ITERATED LEARNING FOR EMERGENT SYSTEMATICITY IN VQA

Abstract

Although neural module networks have an architectural bias towards compositionality, they require gold standard layouts to generalize systematically in practice. When instead learning layouts and modules jointly, compositionality does not arise automatically and an explicit pressure is necessary for the emergence of layouts exhibiting the right structure. We propose to address this problem using iterated learning, a cognitive science theory of the emergence of compositional languages in nature that has primarily been applied to simple referential games in machine learning. Considering the layouts of module networks as samples from an emergent language, we use iterated learning to encourage the development of structure within this language. We show that the resulting layouts support systematic generalization in neural agents solving the more complex task of visual question-answering. Our regularized iterated learning method can outperform baselines without iterated learning on SHAPES-SyGeT (SHAPES Systematic Generalization Test), a new split of the SHAPES dataset we introduce to evaluate systematic generalization, and on CLOSURE, an extension of CLEVR also designed to test systematic generalization.
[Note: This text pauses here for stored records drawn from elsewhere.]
(* ===== verification/PageInit.v ===== *)
(** * [page_allocator.rs]: finding the unmapped virtual memory

    [page_allocator::init] walks the page tables through their recursive mapping and
    removes what the boot loader has mapped from the free addresses. Here the memory
    of the tables is a function from virtual addresses, and the walk is compared with
    the translation that the processor does. *)

From S2P Require Import Prelude KernelMem RangeSet RangeSetProofs PageAlloc PageAllocProofs.
Local Open Scope Z_scope.

(** A page table entry: the flags that are looked at, and the address *)
Record PageTableEntry := mkEntry {
  pte_present : bool;
  pte_huge : bool;
  pte_addr : Z;
}.
Abbreviation PageTable := (list PageTableEntry).

(** [FrameError] of the crate [x86_64] *)
Inductive FrameError := FrameNotPresent | HugeFrame.

Definition MAX_VIRT_ADDR : Z := 0x0000ffffffffffff.
Definition MIN_ALLOCATED_PAGE : Z := 2.

(** The address with these table indices *)
Definition vaddr4 (l4 l3 l2 l1 : Z) : Z :=
  Z.lor (Z.lor (Z.lor (Z.shiftl l4 39) (Z.shiftl l3 30)) (Z.shiftl l2 21)) (Z.shiftl l1 12).

Section init.
Context `{Addresses}.
(** The page table at a virtual address, and [entry.frame()] *)
Context (table_at : Z → PageTable) (entry_frame : PageTableEntry → result FrameError Z).
Local Abbreviation M := (M RangeSet MemError).

Definition remove_page (S : PageSize) (virt_addr : Z) : M unit :=
  e ← lift (add_u64 virt_addr (SIZE S - 1)); remove (mkRange virt_addr e).

(** The four indices of the current path, the last one first in the table *)
Record Indices := mkIndices { i0 : Z; i1 : Z; i2 : Z; i3 : Z }.
Definition rotated (ix : Indices) (i : Z) : Indices := mkIndices (i1 ix) (i2 ix) (i3 ix) i.
Definition vaddr_of (ix : Indices) : Z := vaddr4 (i0 ix) (i1 ix) (i2 ix) (i3 ix).

(** The match on the level of an entry with [HUGE_PAGE]; [false] is [continue]. *)
Definition visit_huge (level : nat) (ix : Indices) : M bool :=
  match level with
  | 3%nat =>
      let l4 := i2 ix in let l3 := i3 ix in
      _ ← remove_page Size1GiB (Z.lor (Z.shiftl l4 39) (Z.shiftl l3 30)); mret true
  | 2%nat =>
      let l4 := i1 ix in let l3 := i2 ix in let l2 := i3 ix in
      _ ← remove_page Size2MiB (Z.lor (Z.lor (Z.shiftl l4 39) (Z.shiftl l3 30)) (Z.shiftl l2 21));
      mret true
  | _ => mret false
  end.

Definition visit_page (entry : PageTableEntry) (ix : Indices) : M unit :=
  match entry_frame entry with
  | Err FrameNotPresent => mret tt
  | Ok _ | Err HugeFrame => remove_page Size4KiB (vaddr_of ix)
  | Panic => lift Panic
  | Hang => lift Hang
  end.

(** One round of the loop, with the call for the next level *)
Definition visit_entry (next : PageTable → Indices → M unit) (level : nat) (ix : Indices)
    (i : nat) (entry : PageTableEntry) : M unit :=
  if negb (pte_present entry) then mret tt
  else
    let ix := rotated ix (Z.of_nat i) in
    go ← (if pte_huge entry then visit_huge level ix else mret true);
    if negb go then mret tt
    else if (level =? 1)%nat then visit_page entry ix
    else next (table_at (vaddr_of ix)) ix.

Fixpoint visit_entries (visit : nat → PageTableEntry → M unit) (i : nat) (table : PageTable) : M unit :=
  match table with
  | [] => mret tt
  | entry :: table => _ ← visit i entry; visit_entries visit (S i) table
  end.

Fixpoint recurse_page_tables_remove_mapped (level : nat) (table : PageTable) (ix : Indices) : M unit :=
  match level with
  | O => mret tt
  | S next => visit_entries (visit_entry (recurse_page_tables_remove_mapped next) level ix) 0 table
  end.

Definition vaddr_from_index (l4 l3 l2 l1 offset : Z) : result MemError Z :=
  VirtAddr_new (Z.lor (vaddr4 l4 l3 l2 l1) (Z.land offset 0xfff)).

Definition page_allocator_init (level_4_table : PageTable) (recursive_index : Z) : M unit :=
  vaddrs ← lift (RangeSet_new 256);
  _ ← put vaddrs;
  _ ← insert (mkRange (MIN_ALLOCATED_PAGE * SIZE Size4KiB) MAX_VIRT_ADDR);
  let r := recursive_index in
  _ ← recurse_page_tables_remove_mapped 4 level_4_table (mkIndices r r r r);
  page_table_start ← lift (vaddr_from_index r 0 0 0 0);
  page_table_end_inclusive ← lift (vaddr_from_index r 511 511 511 0);
  _ ← remove (mkRange page_table_start page_table_end_inclusive);
  reserve_pages false.
End init.

(** ** The translation of the processor *)

(** The index of an address in a table of the level *)
Definition shift (level : nat) : Z := 12 + 9 * (Z.of_nat level - 1).
Definition table_index (level : nat) (x : Z) : nat := Z.to_nat (x / 2 ^ shift level mod 512).

(** The processor maps [x] by the tables below this one. Bit 7 of an entry, which the
    crate calls [HUGE_PAGE], makes a page of an entry of level 2 or 3, must not be set in
    level 4, and is a bit of the memory type (PAT) in level 1. *)
Fixpoint maps (phys : Z → PageTable) (level : nat) (table : PageTable) (x : Z) : bool :=
  match level with
  | O => true
  | S next =>
      match table !! table_index level x with
      | None => false
      | Some entry =>
          pte_present entry &&
          if pte_huge entry && negb (level =? 1)%nat then (level =? 3)%nat || (level =? 2)%nat
          else maps phys next (phys (pte_addr entry)) x
      end
  end.

(** The entry of level 1 that maps [x] has bit 7. *)
Fixpoint pat_page (phys : Z → PageTable) (level : nat) (table : PageTable) (x : Z) : bool :=
  match level with
  | O => false
  | S next =>
      match table !! table_index level x with
      | None => false
      | Some entry =>
          pte_present entry &&
          if pte_huge entry then (level =? 1)%nat else pat_page phys next (phys (pte_addr entry)) x
      end
  end.

(** What the code takes for mapped *)
Definition seen (phys : Z → PageTable) (level : nat) (table : PageTable) (x : Z) : bool :=
  maps phys level table x && negb (pat_page phys level table x).
Lemma seen_S phys next table x :
  seen phys (S next) table x =
    match table !! table_index (S next) x with
    | None => false
    | Some entry =>
        pte_present entry &&
        if pte_huge entry then (S next =? 3)%nat || (S next =? 2)%nat
        else seen phys next (phys (pte_addr entry)) x
    end.
Proof.
  unfold seen. cbn [maps pat_page]. destruct (table !! _) as [[[] [] a]|]; cbn [pte_present pte_huge pte_addr andb]; try done.
  by destruct next as [|[|[|]]].
Qed.

(** ** Blocks of addresses *)

(** The bytes that one entry at the level above spans *)
Definition span (level : nat) : Z := 2 ^ (12 + 9 * Z.of_nat level).

Definition base (level : nat) (ix : Indices) : Z :=
  match level with
  | 4%nat => 0
  | 3%nat => i3 ix * 2 ^ 39
  | 2%nat => i2 ix * 2 ^ 39 + i3 ix * 2 ^ 30
  | 1%nat => i1 ix * 2 ^ 39 + i2 ix * 2 ^ 30 + i3 ix * 2 ^ 21
  | _ => i0 ix * 2 ^ 39 + i1 ix * 2 ^ 30 + i2 ix * 2 ^ 21 + i3 ix * 2 ^ 12
  end.

Definition in_block (level : nat) (ix : Indices) (x : Z) : Prop :=
  base level ix ≤ x < base level ix + span level.

Definition indices_ok (ix : Indices) : Prop :=
  0 ≤ i0 ix < 512 ∧ 0 ≤ i1 ix < 512 ∧ 0 ≤ i2 ix < 512 ∧ 0 ≤ i3 ix < 512.

Lemma rotated_ok ix i : indices_ok ix → 0 ≤ i < 512 → indices_ok (rotated ix i).
Proof. unfold indices_ok, rotated. cbn. lia. Qed.

Ltac spans := unfold in_block, span, base, rotated, shift in *; cbn in *.

Lemma child_base level ix i : (level < 4)%nat →
  base level (rotated ix i) = base (S level) ix + i * span level.
Proof. intros Hl. destruct level as [|[|[|[|]]]]; [..|lia]; spans; lia. Qed.

Lemma base_span level ix : (level ≤ 4)%nat → indices_ok ix →
  0 ≤ base level ix ∧ base level ix + span level ≤ 2 ^ 48 ∧ (span level | base level ix).
Proof.
  intros Hl Hix. unfold indices_ok in Hix. split; [|split].
  - destruct level as [|[|[|[|[|]]]]]; [..|lia]; spans; lia.
  - destruct level as [|[|[|[|[|]]]]]; [..|lia]; spans; lia.
  - destruct level as [|[|[|[|[|]]]]]; [..|lia]; spans; apply Z.mod_divide; try lia;
      Z.to_euclidean_division_equations; lia.
Qed.

Lemma span_child level : span (S level) = 512 * span level.
Proof. unfold span. rewrite <- (Z.pow_add_r 2 9) by lia. f_equal. lia. Qed.
Lemma span_pos level : 0 < span level.
Proof. apply Z.pow_pos_nonneg; lia. Qed.

(** The block of an entry: the addresses with its index *)
Lemma in_child level ix i x : (level < 4)%nat → indices_ok ix → 0 ≤ i < 512 →
  in_block level (rotated ix i) x ↔ in_block (S level) ix x ∧ Z.of_nat (table_index (S level) x) = i.
Proof.
  intros Hl Hix Hi. destruct (base_span (S level) ix) as (Hb & _ & [k Hk]); [lia|done|].
  pose proof (span_pos level) as Hp. unfold in_block. rewrite child_base, Hk, span_child by lia.
  assert (2 ^ shift (S level) = span level) as Hsh by (unfold shift, span; f_equal; lia).
  unfold table_index. rewrite Hsh, Z2Nat.id by (apply Z.mod_pos_bound; lia).
  replace (k * (512 * span level)) with (k * 512 * span level) by ring.
  assert (∀ a, a * span level ≤ x < a * span level + span level ↔ x / span level = a) as Hdiv.
  { intros a. split.
    - intros Hx. symmetry. apply (Z.div_unique x (span level) a (x - a * span level)); lia.
    - intros <-. pose proof (Z.mul_div_le x (span level) Hp). pose proof (Z.mul_succ_div_gt x (span level) Hp). lia. }
  replace (k * 512 * span level + i * span level) with ((k * 512 + i) * span level) by ring. rewrite Hdiv.
  assert (k * 512 * span level ≤ x < k * 512 * span level + 512 * span level ↔
    k * 512 ≤ x / span level < k * 512 + 512) as ->.
  { pose proof (Z.mul_div_le x (span level) Hp). pose proof (Z.mul_succ_div_gt x (span level) Hp). nia. }
  Z.to_euclidean_division_equations. lia.
Qed.

(** The addresses that the code computes *)
Lemma shiftl_mul a n : 0 ≤ n → Z.shiftl a n = a * 2 ^ n.
Proof. apply Z.shiftl_mul_pow2. Qed.

Lemma lor_add a n m k o : 0 ≤ m → n = m + k → 0 ≤ k → 0 ≤ o < 2 ^ k →
  Z.lor (a * 2 ^ n) (o * 2 ^ m) = a * 2 ^ n + o * 2 ^ m.
Proof.
  intros Hm -> Hk Ho. apply lor_low_bits; [lia|]. rewrite Z.pow_add_r by lia.
  pose proof (Z.pow_pos_nonneg 2 m ltac:(lia) Hm). nia.
Qed.

Lemma huge_1g ix : indices_ok ix → Z.lor (Z.shiftl (i2 ix) 39) (Z.shiftl (i3 ix) 30) = base 2 ix.
Proof.
  intros (? & ? & ? & ?). rewrite !shiftl_mul by lia. by rewrite (lor_add _ 39 30 9) by lia.
Qed.
Lemma huge_2m ix : indices_ok ix →
  Z.lor (Z.lor (Z.shiftl (i1 ix) 39) (Z.shiftl (i2 ix) 30)) (Z.shiftl (i3 ix) 21) = base 1 ix.
Proof.
  intros (? & ? & ? & ?). rewrite !shiftl_mul by lia. rewrite (lor_add _ 39 30 9) by lia.
  replace (i1 ix * 2 ^ 39 + i2 ix * 2 ^ 30) with ((i1 ix * 2 ^ 9 + i2 ix) * 2 ^ 30) by lia.
  rewrite (lor_add _ 30 21 9) by lia. unfold base. lia.
Qed.
Lemma vaddr4_sum l4 l3 l2 l1 : 0 ≤ l3 < 512 → 0 ≤ l2 < 512 → 0 ≤ l1 < 512 →
  vaddr4 l4 l3 l2 l1 = l4 * 2 ^ 39 + l3 * 2 ^ 30 + l2 * 2 ^ 21 + l1 * 2 ^ 12.
Proof.
  intros. unfold vaddr4. rewrite !shiftl_mul by lia. rewrite (lor_add _ 39 30 9) by lia.
  replace (l4 * 2 ^ 39 + l3 * 2 ^ 30) with ((l4 * 2 ^ 9 + l3) * 2 ^ 30) by lia.
  rewrite (lor_add _ 30 21 9) by lia.
  replace ((l4 * 2 ^ 9 + l3) * 2 ^ 30 + l2 * 2 ^ 21) with ((l4 * 2 ^ 18 + l3 * 2 ^ 9 + l2) * 2 ^ 21) by lia.
  rewrite (lor_add _ 21 12 9) by lia. lia.
Qed.

(** ** What the walk removes *)

Section walk.
Context `{AD : Addresses}.
Context (table_at : Z → PageTable) (entry_frame : PageTableEntry → result FrameError Z).
Hypothesis table_size : ∀ v, (length (table_at v) ≤ 512)%nat.
(** [frame()] of an entry that is present and not huge is its frame. *)
Hypothesis entry_frame_ok : ∀ e, pte_present e = true → pte_huge e = false →
  entry_frame e = Ok (pte_addr e).

Abbreviation recurse := (recurse_page_tables_remove_mapped table_at entry_frame).

(** [m] takes the addresses [P] out of the set, or panics. *)
Definition removes (m : M RangeSet MemError unit) (P : Z → Prop) : Prop := ∀ rs,
  RangeSet_ok rs →
  runs m True (λ _ _, False) (λ _ rs', RangeSet_ok rs' ∧
    ∀ x, covers (RangeSet_entries rs') x ↔ covers (RangeSet_entries rs) x ∧ ¬ P x) rs.

Lemma removes_none : removes (mret tt) (λ _, False).
Proof. intros rs Hok. apply runs_ret. split; [done|]. intros x. tauto. Qed.
Lemma removes_iff m (P Q : Z → Prop) : removes m P → (∀ x, P x ↔ Q x) → removes m Q.
Proof.
  intros Hm HPQ rs Hok. eapply runs_mono; [by apply Hm|done|done|]. intros [] rs' [Hok' Hc].
  split; [done|]. intros x. by rewrite Hc, HPQ.
Qed.
Lemma removes_bind m1 m2 (P1 P2 : Z → Prop) :
  removes m1 P1 → removes m2 P2 → removes (m1 ≫= λ _, m2) (λ x, P1 x ∨ P2 x).
Proof.
  intros H1 H2 rs Hok. apply runs_bind. eapply runs_mono; [by apply H1|done|done|]. intros [] rs1 [Hok1 Hc1].
  eapply runs_mono; [by apply H2|done|done|]. intros [] rs2 [Hok2 Hc2]. split; [done|].
  intros x. rewrite Hc2, Hc1. tauto.
Qed.

Lemma removes_then (m1 m2 : M RangeSet MemError unit) (P1 P2 : Z → Prop) :
  removes m1 P1 → removes m2 P2 →
  removes (go ← (_ ← m1; mret true); if negb go then mret tt else m2) (λ x, P1 x ∨ P2 x).
Proof.
  intros H1 H2 rs Hok. pose proof (removes_bind _ _ _ _ H1 H2 rs Hok) as Hr. unfold runs in *.
  rewrite !run_bind in *. by destruct (m1 rs) as [[| | |] ?].
Qed.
We demonstrate superior performance in recovering ground-truth compositional program structure with limited supervision on both SHAPES-SyGeT and CLEVR.

1. INTRODUCTION

Although great progress has been made in visual question-answering (VQA), recent methods still struggle to generalize systematically to inputs coming from a distribution different from that seen during training (Bahdanau et al., 2019b; a) . Neural module networks (NMNs) present a natural solution to improve generalization in VQA, using a symbolic layout or program to arrange neural computational modules into computation graphs. If these modules are learned to be specialized, they can be composed in arbitrary legal layouts to produce different processing flows. However, for modules to learn specialized roles, programs must support this type of compositionality; if programs reuse modules in non-compositional ways, modules are unlikely to become layout-invariant. This poses a substantial challenge for the training of NMNs. Although Bahdanau et al. (2019b) and Bahdanau et al. (2019a) both observe that NMNs can systematically generalize if given humandesigned ground-truth programs, creating these programs imposes substantial practical costs. It becomes natural to jointly learn a program generator alongside the modules (Johnson et al., 2017b; Hu et al., 2017; Vedantam et al., 2019) , but the generated programs often fail to generalize systematically and lead to worse performance (Bahdanau et al., 2019b) . Iterated learning (IL) offers one way to address this problem. Originating in cognitive science, IL explains how language evolves to become more compositional and easier-to-acquire in a repeated transmission process, where each new generation acquires the previous generation's language through a limited number of samples (Kirby et al., 2014) . Early works with human participants (Kirby et al., 2008) as well as agent-based simulations (Zuidema, 2003) support this hypoth-